Designing catalytic systems to be fast acting and long-lived, and to form only the desired end products, has been a challenge to industry since the 1920’s. In many of these processes a stream of reactants, often at high temperature, is passed over tiny particles of metal on an oxide support surface.
Gabor Somorjai of Berkeley Lab’s Materials Sciences Division (University of California), has devoted much of his attention to creating ‘high-technology’ catalysts that are stable at high temperatures, resistant to poisoning, and 100 percent selective.
Recently, Somorjai and his team obtained encouraging results using ordered platinum ‘nanocluster’ arrays.
‘We coat the oxidised silicon crystal with a thin film of polymer, then use an electron beam to burn a pattern of holes through the polymer to the substrate,’ said Somorjai. ‘A platinum film is then evaporated onto the polymer, and it fills in the holes; when the polymer is removed, we are left with platinum clusters of uniform size and spacing.’
The result is a wafer of silicon oxide half a square centimetre in area, covered with a billion particles of platinum spaced 100 nanometers apart. In a recent experiment, particles examined with an atomic force microscope and a scanning electron microscope were found to be some 20 nanometers in diameter and about 15 nanometers high.
Initially each metal cluster was polycrystalline, consisting of several crystal domains. Under sufficient load, the tip of an atomic force microscope could break off some of these clusters. But after the wafer was heated, the crystal domains grew together into single crystals of platinum that could no longer be easily broken.
Catalysis tests were run in a reaction chamber designed by Somorjai that allows different reactions at different pressures and temperatures.
Two similar chemicals, cyclohexane and benzene, can be converted into one another. Increased pressure tends to add hydrogen atoms, favouring cyclohexane; increased temperature tends to free hydrogen atoms, favouring benzene.
In both reactions, the nanoparticle array was much more efficient and selective than small foils of pure platinum or wafers of pure silicon. Reactivity remained high even after the platinum surface in each cluster had been greatly reduced.
‘Between each test we cleaned the catalyst, shaving off any organic ‘dirt’ by bombarding the wafer with a beam of ionised neon,’ said Somorjai. ‘At the same time, the beam planed down the platinum clusters, until eventually the surface area was only 40 percent of what it had been.’
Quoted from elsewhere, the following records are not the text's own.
(* ===== verification/Float64.v ===== *)
(** * Rounding of IEEE doubles

    What the statistics need of [float64] arithmetic beyond its definition in
    [Backoff]: a product of two non-negative doubles that is at most an integer
    representable in 53 bits is still at most that integer after rounding, so its
    conversion to int64 is defined and within the same bound. *)

From S2P Require Import Prelude Types Tx Backoff.
From Stdlib Require Import ZArith Lia.
Local Open Scope Z_scope.

Lemma digits2_pos_bounds p : 2 ^ (Z.pos (digits2_pos p) - 1) <= Z.pos p < 2 ^ Z.pos (digits2_pos p).
Proof.
  induction p as [p IH|p IH|]; cbn [digits2_pos]; [| |cbn; lia];
    rewrite Pos2Z.inj_succ, Z.pow_succ_r by lia;
    replace (Z.succ (Z.pos (digits2_pos p)) - 1) with (Z.succ (Z.pos (digits2_pos p) - 1)) by lia;
    rewrite Z.pow_succ_r by lia; lia.
Qed.

Lemma Zdigits2_le m e d : 0 <= m -> 0 <= d + e -> m < 2 ^ (d + e) -> Zdigits2 m <= Z.max 0 (d + e).
Proof.
  intros H0 Hd Hm. destruct m as [|p|p]; cbn [Zdigits2]; [lia| |lia].
  destruct (digits2_pos_bounds p) as [Hl _].
  assert (2 ^ (Z.pos (digits2_pos p) - 1) < 2 ^ (d + e)) as Hlt%Z.pow_lt_mono_r_iff by lia; lia.
Qed.

(** ** Shifts *)

Lemma iter_pos_nat {A} (f : A -> A) p x : SpecFloat.iter_pos f p x = Nat.iter (Pos.to_nat p) f x.
Proof.
  revert x. induction p as [p IH|p IH|]; intros x; cbn [SpecFloat.iter_pos].
  - rewrite !IH, Pos2Nat.inj_xI. cbn [Nat.mul]. rewrite Nat.add_0_r.
    change (S (Pos.to_nat p + Pos.to_nat p)) with (1 + (Pos.to_nat p + Pos.to_nat p))%nat.
    rewrite (Nat.add_comm 1), !Nat.iter_add. done.
  - rewrite !IH, Pos2Nat.inj_xO. cbn [Nat.mul]. by rewrite Nat.add_0_r, Nat.iter_add.
  - done.
Qed.

Lemma shr_1_spec mrs :
  0 <= shr_m mrs ->
  shr_m (shr_1 mrs) = shr_m mrs / 2 /\
  (shr_m mrs mod 2 = 0 -> shr_r mrs = false -> shr_s mrs = false ->
   shr_r (shr_1 mrs) = false /\ shr_s (shr_1 mrs) = false).
Proof.
  destruct mrs as [m r s]. cbn [shr_m shr_r shr_s]. intros Hm.
  destruct m as [|[p|p|]|p]; [cbn; split; [done|by intros _ -> ->]| | |cbn; split; done|lia];
    cbn [shr_1 shr_m shr_r shr_s].
  - split; [rewrite (Pos2Z.inj_xI p); Z.div_mod_to_equations; lia|].
    intros Hmod. rewrite (Pos2Z.inj_xI p) in Hmod. Z.div_mod_to_equations; lia.
  - split; [rewrite (Pos2Z.inj_xO p); Z.div_mod_to_equations; lia|]. by intros _ -> ->.
Qed.

Lemma shr_1_iter k m :
  0 <= m ->
  let mrs := Nat.iter k shr_1 (Build_shr_record m false false) in
  shr_m mrs = m / 2 ^ Z.of_nat k /\
  (m mod 2 ^ Z.of_nat k = 0 -> shr_r mrs = false /\ shr_s mrs = false).
Proof.
  intros Hm. induction k as [|k [IH1 IH2]]; [cbn; by rewrite Z.div_1_r|]. cbn zeta in *.
  change (Nat.iter (S k) shr_1 ?x) with (shr_1 (Nat.iter k shr_1 x)).
  set (mrs := Nat.iter k _ _) in *.
  assert (0 < 2 ^ Z.of_nat k) as Hp by (apply Z.pow_pos_nonneg; lia).
  destruct (shr_1_spec mrs) as [H1 H2]; [rewrite IH1; by apply Z.div_pos|].
  replace (Z.of_nat (S k)) with (Z.of_nat k + 1) by lia.
  rewrite Z.pow_add_r, Z.pow_1_r by lia. split.
  - rewrite H1, IH1, Z.div_div by lia. done.
  - rewrite Z.rem_mul_r by lia. intros Hz.
    pose proof (Z.mod_pos_bound m (2 ^ Z.of_nat k) Hp).
    pose proof (Z.mod_pos_bound (m / 2 ^ Z.of_nat k) 2 ltac:(lia)).
    destruct (IH2 ltac:(nia)) as [Hr Hs]. apply H2; [rewrite IH1; nia|done..].
Qed.

(** A shift by [n], to the left of which nothing happens. *)
Lemma shr_spec m e n :
  0 <= m ->
  let '(mrs, e') := shr (Build_shr_record m false false) e n in
  e' = e + Z.max 0 n /\ shr_m mrs = m / 2 ^ Z.max 0 n /\
  (m mod 2 ^ Z.max 0 n = 0 -> shr_r mrs = false /\ shr_s mrs = false).
Proof.
  intros Hm. destruct n as [|p|p]; cbn [shr Z.max Z.compare].
  1,3: cbn; rewrite Z.div_1_r; split; [lia|done].
  rewrite iter_pos_nat. destruct (shr_1_iter (Pos.to_nat p) m Hm) as [H1 H2].
  rewrite positive_nat_Z in H1, H2. done.
Qed.

Lemma round_nearest_even_le mrs :
  round_nearest_even (shr_m mrs) (loc_of_shr_record mrs) =
    shr_m mrs + (if shr_r mrs && (shr_s mrs || Z.odd (shr_m mrs)) then 1 else 0).
Proof.
  destruct mrs as [m [] []]; cbn; rewrite <-?Z.negb_even, ?Z.add_0_r; try done.
  by destruct (Z.even m); cbn; rewrite ?Z.add_0_r.
Qed.

(** ** Rounding to 53 bits

    Values are compared as integers scaled by [2 ^ B]; [c] is the bound, a multiple
    of [2 ^ 9] below [2 ^ 62]. *)
Section round.
Context (B c : Z).
Hypothesis Hc : 0 <= c < 2 ^ 62.
Hypothesis Hmul : c mod 2 ^ 9 = 0.

Definition at_most (m e : Z) : Prop := 0 <= e + B /\ m * 2 ^ (e + B) <= c * 2 ^ B.

Lemma at_most_digits m e : 0 <= B -> 0 < m -> at_most m e -> Zdigits2 m + e <= 62 /\ e <= 62.
Proof.
  intros HB Hm [He Hv].
  assert (forall x, 0 <= x -> 2 ^ (x + e + B) <= m * 2 ^ (e + B) -> x + e < 62) as Hlt.
  { intros x Hx Hle. assert (2 ^ (x + e + B) < 2 ^ (62 + B)) as Hp.
    { rewrite (Z.pow_add_r 2 62) by lia. assert (0 < 2 ^ B) by (apply Z.pow_pos_nonneg; lia).
      apply Z.le_lt_trans with (c * 2 ^ B); [lia|]. apply Z.mul_lt_mono_pos_r; lia. }
    apply Z.pow_lt_mono_r_iff in Hp; lia. }
  destruct m as [|p|p]; [lia| |lia]. cbn [Zdigits2]. destruct (digits2_pos_bounds p) as [Hl _].
  assert (0 < 2 ^ (e + B)) by (apply Z.pow_pos_nonneg; lia). split.
  - specialize (Hlt (Z.pos (digits2_pos p) - 1) ltac:(lia)).
    rewrite <-Z.add_assoc, Z.pow_add_r in Hlt by lia. specialize (Hlt ltac:(nia)). lia.
  - specialize (Hlt 0 ltac:(lia)). rewrite Z.add_0_l in Hlt. specialize (Hlt ltac:(nia)). lia.
Qed.

Lemma c_multiple e : 0 <= e + B -> e <= 9 -> 0 <= B -> exists k, 0 <= k /\ c * 2 ^ B = k * 2 ^ (e + B).
Proof.
  intros He H9 HB. exists (c / 2 ^ 9 * 2 ^ (9 - e)).
  assert (0 < 2 ^ (9 - e)) by (apply Z.pow_pos_nonneg; lia).
  pose proof (Z.div_pos c (2 ^ 9) ltac:(lia) ltac:(lia)). split; [nia|].
  rewrite <-Z.mul_assoc, <-Z.pow_add_r by lia. replace (9 - e + (e + B)) with (9 + B) by lia.
  rewrite Z.pow_add_r by lia. pose proof (Z.div_mod c (2 ^ 9) ltac:(lia)). rewrite Hmul in *. lia.
Qed.

(** Shifting a value to 53 bits and rounding it keeps it below the bound. *)
Lemma shr_fexp_at_most m e :
  0 <= B -> 0 < m -> at_most m e ->
  let '(mrs, e') := shr_fexp 53 1024 m e loc_Exact in
  let m' := round_nearest_even (shr_m mrs) (loc_of_shr_record mrs) in
  0 <= m' /\ e' <= 62 /\ at_most m' e'.
Proof.
  intros HB Hm Hle. destruct (at_most_digits m e HB Hm Hle) as [Hd He]. destruct Hle as [HeB Hle].
  unfold shr_fexp. cbn [shr_record_of_loc]. set (n := fexp 53 1024 (Zdigits2 m + e) - e).
  assert (e + Z.max 0 n <= Z.max e 9) as H9 by (subst n; unfold fexp, emin; lia).
  pose proof (shr_spec m e n ltac:(lia)) as Hs. destruct (shr _ e n) as [mrs e'].
  destruct Hs as (-> & Hq & Hex). cbn zeta. rewrite round_nearest_even_le, Hq.
  set (k := Z.max 0 n) in *. assert (0 < 2 ^ k) as Hk by (apply Z.pow_pos_nonneg; lia).
  pose proof (Z.div_mod m (2 ^ k) ltac:(lia)) as Hdm. pose proof (Z.mod_pos_bound m (2 ^ k) Hk) as Hmod.
  pose proof (Z.div_pos m (2 ^ k) ltac:(lia) Hk).
  set (up := if (_ : bool) then 1 else 0). assert (0 <= up <= 1) by (subst up; by case_match).
  split; [lia|]. split; [lia|]. split; [lia|].
  assert (0 < 2 ^ (e + B)) by (apply Z.pow_pos_nonneg; lia).
  replace (e + k + B) with (k + (e + B)) by lia. rewrite (Z.pow_add_r 2 k) by lia.
  destruct (Z.eq_dec (m mod 2 ^ k) 0) as [Hz|Hz].
  { destruct (Hex Hz) as [Hr _]. assert (up = 0) as -> by (subst up; by rewrite Hr). nia. }
  assert (0 < k) by (destruct (Z.eq_dec k 0) as [E|]; [rewrite E, Z.pow_0_r, Z.mod_1_r in Hz; done|lia]).
  destruct (c_multiple (e + k)) as (j & Hj & Hcj); [lia..|].
  rewrite Hcj in *. replace (e + k + B) with (k + (e + B)) in * by lia.
  rewrite (Z.pow_add_r 2 k) in * by lia.
  set (a := 2 ^ k) in *. set (b := 2 ^ (e + B)) in *.
  assert (m <= j * a) by (apply (Z.mul_le_mono_pos_r _ _ b); [done|]; rewrite <-Z.mul_assoc; exact Hle).
  assert (m <> j * a) by (intros E; apply Hz; rewrite E; by apply Z.mod_mul; lia).
  assert (m / a < j) by (apply Z.div_lt_upper_bound; lia).
  rewrite Z.mul_assoc, (Z.mul_assoc j). apply Z.mul_le_mono_nonneg_r; [lia|].
  apply Z.mul_le_mono_nonneg_r; lia.
Qed.

(** The conversion to int64 is defined, whatever the implementation does outside its
    range, and within the bound. *)
Lemma round_at_most m e :
  0 <= B -> 0 < m -> at_most m e ->
  exists z, 0 <= z <= c /\
    forall conv, int_of_float64 conv (binary_round_aux 53 1024 false m e loc_Exact) = z.
Proof.
  intros HB Hm Hle. unfold binary_round_aux.
  pose proof (shr_fexp_at_most m e HB Hm Hle) as H1. destruct (shr_fexp 53 1024 m e loc_Exact) as [mrs e1].
  cbn zeta in H1. set (m1 := round_nearest_even _ _) in *. destruct H1 as (H0 & He1 & H1).
  destruct (Z.eq_dec m1 0) as [Hz|Hz].
  { rewrite Hz. unfold shr_fexp. cbn [shr_record_of_loc]. set (n := _ - e1).
    pose proof (shr_spec 0 e1 n ltac:(lia)) as Hs. destruct (shr _ e1 n) as [mrs' e2].
    destruct Hs as (_ & Hq & _). exists 0.
    rewrite Hq, Z.div_0_l; [split; [lia|done]|apply Z.pow_nonzero; lia]. }
  pose proof (at_most_digits m1 e1 HB ltac:(lia) H1) as [Hd _]. destruct H1 as [HeB H1].
  unfold shr_fexp. cbn [shr_record_of_loc]. set (n := _ - e1).
  assert (e1 + Z.max 0 n <= Z.max e1 9) by (subst n; unfold fexp, emin; lia).
  pose proof (shr_spec m1 e1 n ltac:(lia)) as Hs. destruct (shr _ e1 n) as [mrs' e2].
  destruct Hs as (-> & Hq & _). rewrite Hq. set (k := Z.max 0 n) in *.
  assert (0 < 2 ^ k) as Hk by (apply Z.pow_pos_nonneg; lia).
  pose proof (Z.div_pos m1 (2 ^ k) ltac:(lia) Hk) as Hp.
  pose proof (Z.mul_div_le m1 (2 ^ k) Hk) as Hmd.
  destruct (m1 / 2 ^ k) as [|p|p] eqn:Ep; [exists 0; split; [lia|done]| |lia].
  rewrite (proj2 (Z.leb_le _ _)) by lia. cbn [int_of_float64].
  assert (0 < 2 ^ (e1 + B)) by (apply Z.pow_pos_nonneg; lia). assert (0 < 2 ^ B) by (apply Z.pow_pos_nonneg; lia).
  assert (Z.pos p * 2 ^ (e1 + k + B) <= c * 2 ^ B) as Hv.
  { replace (e1 + k + B) with (k + (e1 + B)) by lia. rewrite (Z.pow_add_r 2 k) by lia. nia. }
  set (a := if 0 <=? e1 + k then _ else _). assert (0 <= a <= c) as Ha.
  { subst a. destruct (Z.leb_spec 0 (e1 + k)).
    - rewrite (Z.pow_add_r 2 (e1 + k)) in Hv by lia. split; [|nia].
      assert (0 < 2 ^ (e1 + k)) by (apply Z.pow_pos_nonneg; lia). nia.
    - assert (0 < 2 ^ (- (e1 + k))) as Hq2 by (apply Z.pow_pos_nonneg; lia). split; [by apply Z.div_pos|].
      apply Z.div_le_upper_bound; [done|]. assert (0 < 2 ^ (e1 + k + B)) by (apply Z.pow_pos_nonneg; lia).
      assert (2 ^ B = 2 ^ (- (e1 + k)) * 2 ^ (e1 + k + B)) as Heq
        by (rewrite <-Z.pow_add_r by lia; f_equal; lia). rewrite Heq in Hv. nia. }
  exists a. split; [done|]. intros conv.
  assert ((int64_min <=? a) && (a <=? int64_max) = true) as ->; [|done].
  unfold int64_min, int64_max. apply andb_true_iff. rewrite !Z.leb_le. lia.
Qed.
End round.

(** ** Integers up to 2^53 are represented exactly *)

Lemma digits2_pos_unique p d : 0 <= d -> 2 ^ d <= Z.pos p < 2 ^ (d + 1) -> Z.pos (digits2_pos p) = d + 1.
Proof.
  intros Hd [Hl Hu]. destruct (digits2_pos_bounds p) as [Hl' Hu'].
  assert (2 ^ d < 2 ^ Z.pos (digits2_pos p)) as H1%Z.pow_lt_mono_r_iff by lia; [|lia|lia].
  assert (2 ^ (Z.pos (digits2_pos p) - 1) < 2 ^ (d + 1)) as H2%Z.pow_lt_mono_r_iff by lia; lia.
Qed.

(** A 53-bit significand in range is left alone. *)
Lemma round_aux_exact p e :
  Z.pos (digits2_pos p) = 53 -> -52 <= e <= 0 ->
  binary_round_aux 53 1024 false (Z.pos p) e loc_Exact = S754_finite false p e.
Proof.
  intros Hd He. unfold binary_round_aux.
  assert (shr_fexp 53 1024 (Z.pos p) e loc_Exact = (Build_shr_record (Z.pos p) false false, e)) as Hs.
  { unfold shr_fexp. cbn [Zdigits2 shr_record_of_loc]. rewrite Hd.
    replace (fexp 53 1024 (53 + e) - e) with 0; [done|]. unfold fexp, emin. lia. }
  rewrite Hs. cbn [shr_m loc_of_shr_record round_nearest_even]. rewrite Hs. cbn [shr_m].
  by rewrite (proj2 (Z.leb_le _ _)) by lia.
Qed.

Lemma iter_xO_spec d p : Z.pos (Pos.iter xO p d) = Z.pos p * 2 ^ Z.pos d.
Proof.
  change (Pos.iter xO p d) with (Zpower.shift_pos d p).
  rewrite Zpower.shift_pos_correct, Z.mul_comm. reflexivity.
Qed.

Lemma shl_align_digits m (d := Z.pos (digits2_pos m)) :
  1 <= d <= 53 -> exists p, shl_align m 0 (fexp 53 1024 (d + 0)) = (p, d - 53) /\
    Z.pos p = Z.pos m * 2 ^ (53 - d) /\ Z.pos (digits2_pos p) = 53.
Proof.
  intros Hd. destruct (digits2_pos_bounds m) as [Hl Hu]. fold d in Hl, Hu.
  assert (forall p, Z.pos p = Z.pos m * 2 ^ (53 - d) -> Z.pos (digits2_pos p) = 53) as Hdig.
  { intros p Hp. change 53 with (52 + 1). apply digits2_pos_unique; [lia|]. rewrite Hp.
    assert (0 < 2 ^ (53 - d)) by (apply Z.pow_pos_nonneg; lia).
    replace 52 with ((d - 1) + (53 - d)) at 1 by lia. replace (52 + 1) with (d + (53 - d)) by lia.
    rewrite !Z.pow_add_r by lia. nia. }
  unfold shl_align. rewrite Z.add_0_r, Z.sub_0_r.
  replace (fexp 53 1024 d) with (d - 53) by (unfold fexp, emin; lia).
  destruct (d - 53) as [|x|x] eqn:Ex; [|lia|].
  - replace d with 53 in * by lia. exists m. rewrite Z.mul_1_r in *. split; [done|]. split; [done|].
    by apply Hdig.
  - exists (Pos.iter xO m x). assert (Z.pos (Pos.iter xO m x) = Z.pos m * 2 ^ (53 - d)) as Hp
      by (rewrite iter_xO_spec; do 2 f_equal; lia). split; [done|]. split; [done|]. by apply Hdig.
Qed.

(** [int64(float64(k))] is [k]. *)
Lemma float64_of_int_exact conv k : 0 <= k <= 2 ^ 53 -> int_of_float64 conv (float64_of_int k) = k.
Proof.
  intros Hk. destruct (Z.eq_dec k (2 ^ 53)) as [->|Hne]; [vm_compute; reflexivity|].
  destruct k as [|m|m]; [done| |lia]. unfold float64_of_int, binary_normalize, binary_round.
  destruct (digits2_pos_bounds m) as [Hl _].
  assert (1 <= Z.pos (digits2_pos m) <= 53) as Hd.
  { split; [lia|]. assert (2 ^ (Z.pos (digits2_pos m) - 1) < 2 ^ 53) as H1%Z.pow_lt_mono_r_iff by lia; lia. }
  destruct (shl_align_digits m Hd) as (p & -> & Hp & H53). set (d := Z.pos (digits2_pos m)) in *.
  rewrite round_aux_exact by (done || lia). cbn [int_of_float64].
  assert (0 < 2 ^ (53 - d)) by (apply Z.pow_pos_nonneg; lia).
  assert ((if 0 <=? d - 53 then Z.pos p * 2 ^ (d - 53) else Z.pos p / 2 ^ (- (d - 53))) = Z.pos m) as ->.
  { rewrite Hp. destruct (Z.leb_spec 0 (d - 53)).
    - replace d with 53 by lia. cbn. lia.
    - replace (- (d - 53)) with (53 - d) by lia. rewrite Z.div_mul; lia. }
  rewrite (proj2 (andb_true_iff _ _)); [done|]. unfold int64_min, int64_max. rewrite !Z.leb_le. lia.
Qed.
The nano array catalyst remained 20 to 30 times more active than the platinum foil. ‘This led us to realise that it wasn’t just the metal that promoted catalysis. The interface between the metal and the oxide was much more important that anyone had previously thought.’
Armed with the knowledge that the metal-oxide interface is crucial to catalysis, and having demonstrated high efficiency and selectivity with single reactions, Somorjai and his team are poised ‘to move the whole field of catalysis into the high-tech mode.’